Point No. 2: Many States Got a Raw Deal

Because of the way the sausage is made, it may appear some states have gotten raw deals, with the industry getting everything it wants. That said, it’s essential to understand that states, and lawmakers, have different priorities. One state may be exploring sports betting to raise revenue, while another is trying to install consumer protections, while another is trying to help existing businesses. Yet, another could be jumping on the sports betting bandwagon to promote individual rights.

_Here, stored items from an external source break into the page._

(** * A shallow embedding of [tetris.py]

    The game rules of the repository: shape rotation, the [Piece] class and
    the [Tetris] controller.  Python integers used as coordinates and sizes
    are modelled by [Z]; row bitmasks (non-negative integers) by [N];
    Python exceptions by the [Raise] constructor of [result]. *)

From Stdlib Require Import ZArith NArith List Bool Ascii Lia.
From stdpp Require Import base list.
Import ListNotations.

Local Open Scope Z_scope.

(** ** Exceptions *)

Inductive exn : Type := ValueError | IndexError | AttributeError.

Inductive result (A : Type) : Type :=
| Ok (a : A)
| Raise (e : exn).

Arguments Ok {A} a.
Arguments Raise {A} e.

Definition bind {A B : Type} (r : result A) (k : A -> result B) : result B :=
  match r with
  | Ok a => k a
  | Raise e => Raise e
  end.

Notation "x <- r ;; k" := (bind r (fun x => k))
  (at level 100, r at next level, right associativity).

Fixpoint mapM {A B : Type} (f : A -> result B) (l : list A) : result (list B) :=
  match l with
  | [] => Ok []
  | a :: l' => b <- f a ;; bs <- mapM f l' ;; Ok (b :: bs)
  end.

(** ** Python primitives used by the source *)

(** [int.bit_length()] on a non-negative integer. *)
Definition bit_length (layer : N) : Z := Z.of_N (N.size layer).

(** [max(...)] over a sequence of integers; [ValueError] when it is empty. *)
Definition py_max (l : list Z) : result Z :=
  match l with
  | [] => Raise ValueError
  | x :: l' => Ok (fold_left Z.max l' x)
  end.

(** Binary digits of a positive number, least significant first. *)
Fixpoint pos_digits (p : positive) : list ascii :=
  match p with
  | xH => ["1"%char]
  | xO q => "0"%char :: pos_digits q
  | xI q => "1"%char :: pos_digits q
  end.

(** [format(layer, "b")]: binary digits, most significant first. *)
Definition bin_str (layer : N) : list ascii :=
  match layer with
  | N0 => ["0"%char]
  | Npos p => rev (pos_digits p)
  end.

(** [f"{layer:0>{width}b}"]: right-aligned, filled with ['0'] up to [width]
    characters; a longer digit string is left as it is. *)
Definition format_b (layer : N) (width : Z) : list ascii :=
  let s := bin_str layer in
  repeat "0"%char (Z.to_nat width - length s)%nat ++ s.

(** [zip] applied to the unpacked [rows]: the columns of [rows], as many as the shortest row has
    characters; nothing when [rows] is empty. *)
Definition min_length {A : Type} (rows : list (list A)) : nat :=
  match rows with
  | [] => 0%nat
  | r :: rows' => fold_left Nat.min (map (@length A) rows') (length r)
  end.

Definition zip_star (rows : list (list ascii)) : list (list ascii) :=
  map (fun k => map (fun r => nth k r "0"%char) rows) (seq 0 (min_length rows)).

(** [int(s, 2)] on a string of binary digits. *)
Definition digit2 (c : ascii) : result N :=
  if Ascii.eqb c "0" then Ok 0%N
  else if Ascii.eqb c "1" then Ok 1%N
  else Raise ValueError.

Fixpoint int2_loop (acc : N) (s : list ascii) : result N :=
  match s with
  | [] => Ok acc
  | c :: s' => d <- digit2 c ;; int2_loop (2 * acc + d)%N s'
  end.

Definition int2 (s : list ascii) : result N :=
  match s with
  | [] => Raise ValueError
  | _ => int2_loop 0%N s
  end.

(** [x << n]: [ValueError] on a negative shift count. *)
Definition py_shl (x : N) (n : Z) : result N :=
  if n <? 0 then Raise ValueError else Ok (N.shiftl x (Z.to_N n)).

(** Python list indexing: a negative index counts from the end. *)
Definition py_index {A : Type} (l : list A) (i : Z) : result nat :=
  let len := Z.of_nat (length l) in
  if (0 <=? i) && (i <? len) then Ok (Z.to_nat i)
  else if (- len <=? i) && (i <? 0) then Ok (Z.to_nat (len + i))
  else Raise IndexError.

Definition getitem {A : Type} (l : list A) (i : Z) : result A :=
  k <- py_index l i ;;
  match l !! k with
  | Some x => Ok x
  | None => Raise IndexError
  end.

Definition setitem {A : Type} (l : list A) (i : Z) (x : A) : result (list A) :=
  k <- py_index l i ;; Ok (<[k:=x]> l).

(** [enumerate(l)]: the elements paired with their index. *)
Definition enumerate {A : Type} (l : list A) : list (Z * A) :=
  combine (map Z.of_nat (seq 0 (length l))) l.

(** [sep.join(lines)] for the one-character separator [sep]. *)
Definition join (sep : ascii) (lines : list (list ascii)) : list ascii :=
  match lines with
  | [] => []
  | l :: ls => l ++ flat_map (fun x => sep :: x) ls
  end.

(** ** [Loc] and [Dir] *)

Record Loc : Type := mkLoc { row : Z; col : Z }.

Inductive Dir : Type := N_ | E_ | S_ | W_.

Definition Dir_value (d : Dir) : Z :=
  match d with N_ => 0 | E_ => 1 | S_ => 2 | W_ => 3 end.

(** [Dir(v)]: lookup of an enum member by value. *)
Definition Dir_of_value (v : Z) : result Dir :=
  if v =? 0 then Ok N_
  else if v =? 1 then Ok E_
  else if v =? 2 then Ok S_
  else if v =? 3 then Ok W_
  else Raise ValueError.

(** A dictionary whose keys are exactly the four members of [Dir]. *)
Record DirMap (A : Type) : Type :=
  mkDirMap { atN : A; atE : A; atS : A; atW : A }.

Arguments mkDirMap {A}.
Arguments atN {A}.
Arguments atE {A}.
Arguments atS {A}.
Arguments atW {A}.

Definition dget {A : Type} (m : DirMap A) (d : Dir) : A :=
  match d with
  | N_ => atN m
  | E_ => atE m
  | S_ => atS m
  | W_ => atW m
  end.

(** ** [rotation] *)

Definition rotation (shape : list N) : result (list N) :=
  width <- py_max (map bit_length shape) ;;
  mapM int2 (zip_star (rev (map (fun layer => format_b layer width) shape))).

(** ** [Piece] *)

Record Piece : Type := mkPiece {
  shapes : DirMap (list N);
  loc : Loc;
  rot : Dir;
  widths : DirMap Z;
  heights : DirMap Z
}.

Definition shape_width (shape : list N) : result Z :=
  py_max (map bit_length shape).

What may be seen as a less-than-desirable result in one state could be the desired result in another.  To put it bluntly, lawmakers are not incompetent or getting fooled. They’re trying to thread a very difficult needle while juggling dozens of other legislative needles, many of which are far more impactful than legal sports betting.

All that said, a closer look at where states have fallen victim to the deadly combination of minuscule tax rates and promotional deductions leans towards two things: first-adopter states not having a proven model to follow, and some lacking institutional knowledge of gambling, with sports betting their first bite at the gambling apple. 

The good news is that we are several years post-PASPA, and states can see what their predecessors got right and wrong. The lack of institutional knowledge is fading fast, and lawmakers have a much better grasp on gambling policy heading into 2023 than they did just three years ago. The overall trend is towards more balanced laws, better policies, and funding for gambling harms. 

Point No. 3: The Industry Overstates the Migration to a Legal Market from the Illegal Market

The industry doesn’t overstate the scope of the unregulated online gambling industry, but it stretches its ability to migrate players from unregulated to regulated sites simply through legalization. 

A mountain of data shows that most bettors want legal, regulated sites. Notice I said most, not all. Some bettors are willing to assume the not-so-small risk of unregulated sites for one or more of the following reasons:

  • Alternative payment options, like Bitcoin
  • More betting markets (political betting, amateur sports, nonsports, and more)
  • Less intrusive player verification processes
  • Credit betting
  • Anonymity, including tax reporting

Legal betting was never going to eradicate the illegal market. The goal is to chip away at it slowly and highlight their differences. Not everyone will choose the legal market, but everyone should have the opportunity to make that choice.

As the American Gaming Association noted on LinkedIn following the New York Times stories:

In Summary

The bottom line is this: Perfect cannot be the enemy of good. Unregulated gambling is a far worse proposition than flawed regulated gambling. 

Further, passing laws is difficult in the best scenarios, which isn’t the case with sports betting. The U.S. sports betting space is complicated, with 50 individual jurisdictions navigating unique landscapes and facing different levels of public pressure. Overarching laws handcuff some states, some state lawmakers are overwhelmed by the task, and some states are desperate for revenue and need to pass a bill.

The result is imperfect legislation that is still miles better than the alternative.